Copyright laws varies between countries and these laws would clearly state when an infringement occurs and when it does not.
Copyrightability of Content produced using Generative AI:
Generative AI is capable of producing new types of “original” creations such as texts, images, and videos following prompts introduced manually by the user. Those creations occur as a result being trained with massive amounts of data, thus becoming destructive.
The issue here is “Whether works produced by Generative AI are copyright protected or whether copyright lies on the original author”?
AI generative software cannot create “original” images from zero, it needs a pre-existing data input to feed the algorithms through a machine learning model. The origin of those input is crucial not only regarding the ownership of the copyrights generated, but also to avoid potential right infringement of pre-existing works.[17]
Internationally, for one to be afforded copyright protection, works and creations must be original. That is ,they must be the result of the author’s intellectualism and not a copy of a work in existence.

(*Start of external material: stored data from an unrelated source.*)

Definition durable_opt {A} (what : string) (r : DurableRead A) : result (option A) TaskError :=
  match r with
  | DMissing => Ok None
  | DPresentValid a => Ok (Some a)
  | DPresentMalformed _ => Err (TCorruptDurableState what)
  | DStoreFailure d => Err (TStoreFailure d)
  end.

Definition validate_completion_proof (env : CompletionEnv) (st : TStore)
    (t expected_revision proof : N) : result () TaskError :=
  match ts_tasks st !! t with
  | None => Err (TNotFound t)
  | Some row =>
      if decide (t_revision row ≠ expected_revision) then
        Err (TRevisionMismatch t expected_revision (t_revision row))
      else if decide (t_state row ≠ TaskState.Verifying) then Err (TNotVerifying (t_state row))
      else
        rec <-? match record_lookup st proof with
                | LFound rec => Ok rec
                | LMissing => Err (TRecordNotFound proof)
                | LUnboundLegacy => Err (TRecordUnboundLegacy proof)
                | LScopeMismatch => Err (TRecordScopeMismatch proof)
                end;
        guard_that (bool_decide (v_task rec = t)) (TRecordWrongTask proof (v_task rec) t);?
        guard_that (bool_decide (v_revision rec = expected_revision))
          (TRecordWrongRevision proof (v_revision rec) expected_revision);?
        guard_that (bool_decide (v_status rec = VPassed))
          (TRecordNotPassed proof (v_status rec));?
        let uncovered :=
          filter (λ c, criterion_covered (v_criteria rec) c = false) (t_criteria row) in
        let legacy_unbound :=
          filter (λ c, only_legacy_verdict (v_criteria rec) c = true) uncovered in
        let missing :=
          filter (λ c, only_legacy_verdict (v_criteria rec) c = false) uncovered in
        guard_that (bool_decide (legacy_unbound = []))
          (TLegacyProofRequiresReverification proof legacy_unbound);?
        guard_that (bool_decide (missing = [])) (TCriteriaNotCovered proof missing);?
        guard_that (bool_decide (v_workspace rec = ts_workspace st ∧
                                 v_worktree rec = ts_worktree st))
          (TWorktreeMismatch proof (v_workspace rec) (v_worktree rec)
             (ts_workspace st) (ts_worktree st));?
        integration <-? durable_opt "integration record" (ce_integration env);
        live_shadow_run_base <-?
          match ce_live_shadow_base env with
          | None => Ok false
          | Some r => o <-? durable_opt "run base of shadow" r;
                      Ok (match o with Some _ => true | None => false end)
          end;
        match v_tree_hash rec with
        | Some recorded =>
            match integration with
            | None => Err (TIntegrationRecordMissing proof)
            | Some final_snapshot =>
                if decide (final_snapshot = "" ∨ final_snapshot ≠ recorded) then
                  Err (TIntegrationSnapshotMismatch proof recorded final_snapshot)
                else
                  root <-? ce_root_digest env;
                  match root with
                  | Some current =>
                      if decide (current = recorded) then Ok ()
                      else Err (TIntegrationSnapshotMismatch proof recorded current)
                  | None => Err (TIntegrationSnapshotUnavailable proof)
                  end
            end
        | None =>
            match integration with
            | Some _ => Err (TManifestBindingMissing proof)
            | None =>
                if live_shadow_run_base then Err (TIntegrationRecordMissing proof) else Ok ()
            end
        end
  end.

(** One requested step of the contract gate. *)
Definition step_gate (env : CompletionEnv) (revision : N) (step : CompletionStep.t) :
    result () TaskError :=
  let step_rows := filter (λ r, sr_step r = step) (ce_steps env) in
  if existsb (λ r, bool_decide (sr_status r = CompletionStepOutcome.Failed)) step_rows then
    Err (TCompletionStepFailed revision step)
  else
    match last step_rows with
    | None => Err (TCompletionStepMissing revision step)
    | Some latest =>
        if decide (sr_status latest = CompletionStepOutcome.Succeeded) then
          match sr_snapshot latest with
          | None => Ok ()
          | Some recorded =>
              root <-? ce_root_digest env;
              match root with
              | None => Err TRootSnapshotUnavailable
              | Some current =>
                  if decide (current = recorded) then Ok ()
                  else Err (TCompletionStepSnapshotMismatch revision step recorded current)
              end
          end
        else Err (TCompletionStepNotSucceeded revision step (sr_status latest))
    end.

(** A refused gate and a failed gate both end the completion with the error. *)
Definition completion_contract_gate (env : CompletionEnv) : result () TaskError :=
  match ce_contract env with
  | DMissing => Ok ()
  | DPresentMalformed _ => Err (TCorruptDurableState "completion contract")
  | DStoreFailure d => Err (TStoreFailure d)
  | DPresentValid (revision, contract) =>
      if CompletionContract.is_default contract then Ok ()
      else if decide (revision = 0%N) then
        Err (TCorruptDurableState "completion contract revision")
      else check_all (step_gate env revision) (CompletionContract.requested_steps contract)
  end.

(** The accounting pass; its store writes stay even when it refuses. [true] is
    the crash seam. *)
Definition run_completion_accounting (env : CompletionEnv) (st : TStore) (t : N)
    (crash : option CompletionCrashPoint) : TStore * result bool TaskError :=
  let st1 := cost_reconcile_uncertain (ce_completed_calls env) st t in
  if decide (crash = Some AfterReconcile) then (st1, Ok true)
  else
    let st2 := cost_finalize_uncertain st1 t in
    if decide (crash = Some AfterCostFold) then (st2, Ok true)
    else
      let '(open, uncertain) := completion_accounting_balance st2 t in
      if decide (open = 0 ∧ uncertain = 0) then (st2, Ok false)
      else (st2, Err (TAccountingIncomplete open uncertain)).

(** [Ok false] is the simulated crash, [Ok true] a completed task. *)
Definition complete_verified_task_crashable (env : CompletionEnv) (st : TStore)
    (t expected_revision proof : N) (crash : option CompletionCrashPoint) (now : Z) :
    TStore * result bool TaskError :=
  if decide (t = 0%N) then (st, Err (TMalformed "task_id must be non-zero"))
  else
    match validate_completion_proof env st t expected_revision proof with
    | Err e => (st, Err e)
    | Ok _ =>
        if decide (crash = Some AfterProofLoad) then (st, Ok false)
        else
          match completion_contract_gate env with
          | Err e => (st, Err e)
          | Ok _ =>
              match run_completion_accounting env st t crash with
              | (st', Err e) => (st', Err e)
              | (st', Ok true) => (st', Ok false)
              | (st', Ok false) =>
                  if decide (crash = Some BeforeTransition) then (st', Ok false)
                  else
                    match task_complete_verified (record_lookup st' proof) st'
                            t expected_revision proof now with
                    | Ok st'' => (st'', Ok true)
                    | Err e => (st', Err e)
                    end
              end
          end
    end.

These laws will vary based on the country’s jurisdiction.
In the Nigerian perspective, Section 2 of the Copyright Act[18] states that:
(1) Subject to this Act, the following works shall be eligible for copyright :
(a) literary works ;
(b) musical works ;
(c) artistic works ;
(d) audiovisual works ;
(e) sound recordings ; and
(f ) broadcasts.
(2) Notwithstanding the provision of subsection (1), literary, musical or artistic work shall not be eligible for copyright unless —
(a) “some effort”[19] has been expended on making the work, to give it an original character ; and
(b) the work has been fixed in any medium of expression known or later to be developed, from which it can be perceived, reproduced or otherwise communicated either directly or with the aid of any machine or device.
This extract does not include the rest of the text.